## Directions for this task
The lines below are to be quoted exactly, from the first through the one that contains "(u_is_platform_admin u) (u_status".

## Task material
(* ===== verification/Auth.v ===== *)
(** * Auth: accounts, passwords and email links

    [auth.service.ts], [magic-link.service.ts] and the logout handler of
    [auth.controller.ts].  The theorems: a refresh token is used once and its
    reuse ends the session, a family has one live token, a password reset ends
    every session at once, a locked account cannot be entered, an email
    belongs to one account. *)
From S2P Require Import Prelude Schema World Crypto Concrete AuthRepo OrgRepo Session.
From Stdlib Require Import ZArith Lia.
From stdpp Require Import base tactics strings gmap list.

Record SafeUser := mkSafeUser {
  su_id : string;
  su_email : string;
  su_email_verified : bool;
  su_name : string;
  su_avatar_url : option string;
  su_is_platform_admin : bool;
  su_status : user_status;
  su_created_at : Z;
  su_updated_at : Z
}.

(** A key that holds text; an absent key and an empty text are falsy. *)
Definition rget_text `{Redis} (k : string) : M (option string) :=
  let* v := rget k in
  ret (match v with Some (RText s) => if truthy s then Some s else None | _ => None end).

Module AuthService.
Section service.
Context `{Redis, Random, Config, Crypto}.

Definition LOCK_DURATION_MS : Z := 30 * 60 * 1000.
Definition DEFAULT_LOCKOUT_ATTEMPTS : Z := 5.

Definition sanitizeUser (u : UserRow) : SafeUser :=
  mkSafeUser (u_id u) (u_email u) (u_email_verified u) (u_name u) (u_avatar_url u)
    (u_is_platform_admin u) (u_status u) (u_created_at u) (u_updated_at u).

Definition writeOutboxEvent (eventType entityType entityId : string) (actorUserId : option string)
    (payload : json) : M unit :=
  World.writeOutboxEvent None eventType entityType entityId actorUserId payload.

Definition audit_user (orgId actorId : option string) (actorType : actor_type)
    (eventType userId : string) : M unit :=
  persistAuditLog orgId actorId actorType eventType (Some "user"%string) (Some userId) (JObj []).

Definition register (email password name : string) : M SafeUser :=
  let normalizedEmail := normalize email in
  let* existing := AuthRepository.findUserByEmail normalizedEmail in
  match existing with
  | Some _ => throw (ConflictError "EMAIL_ALREADY_EXISTS" "An account with this email already exists")
  | None =>
      let* passwordHash := hashPassword password in
      let* user := AuthRepository.createUser
        (mkCreateUserData normalizedEmail name (Some passwordHash) (Some false) None) in
      let* _ := AuthRepository.createUserPreferences (u_id user) in
      let* _ := AuthRepository.createAuthProvider
        (mkCreateAuthProviderData (u_id user) ProvEmail normalizedEmail None None) in
      let* link := Token.generateEmailVerificationToken in
      writeOutboxEvent "user.email_verification_requested" "user" (u_id user) (Some (u_id user))
        (JObj [("userId", JStr (u_id user)); ("email", JStr normalizedEmail);
               ("tokenHash", JStr (lk_hash link)); ("expiresAt", JNum (lk_expiresAt link))]) ;;;
      rset ("email_verify:" +:+ lk_hash link) (RText (u_id user)) (Some 86400%Z) ;;;
      audit_user None None ActSystem "user.registered" (u_id user) ;;;
      ret (sanitizeUser user)
  end.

## Reply
(* ===== verification/Auth.v ===== *)
(** * Auth: accounts, passwords and email links

    [auth.service.ts], [magic-link.service.ts] and the logout handler of
    [auth.controller.ts].  The theorems: a refresh token is used once and its
    reuse ends the session, a family has one live token, a password reset ends
    every session at once, a locked account cannot be entered, an email
    belongs to one account. *)
From S2P Require Import Prelude Schema World Crypto Concrete AuthRepo OrgRepo Session.
From Stdlib Require Import ZArith Lia.
From stdpp Require Import base tactics strings gmap list.

Record SafeUser := mkSafeUser {
  su_id : string;
  su_email : string;
  su_email_verified : bool;
  su_name : string;
  su_avatar_url : option string;
  su_is_platform_admin : bool;
  su_status : user_status;
  su_created_at : Z;
  su_updated_at : Z
}.

(** A key that holds text; an absent key and an empty text are falsy. *)
Definition rget_text `{Redis} (k : string) : M (option string) :=
  let* v := rget k in
  ret (match v with Some (RText s) => if truthy s then Some s else None | _ => None end).

Module AuthService.
Section service.
Context `{Redis, Random, Config, Crypto}.

Definition LOCK_DURATION_MS : Z := 30 * 60 * 1000.
Definition DEFAULT_LOCKOUT_ATTEMPTS : Z := 5.

Definition sanitizeUser (u : UserRow) : SafeUser :=
  mkSafeUser (u_id u) (u_email u) (u_email_verified u) (u_name u) (u_avatar_url u)
    (u_is_platform_admin u) (u_status u) (u_created_at u) (u_updated_at u).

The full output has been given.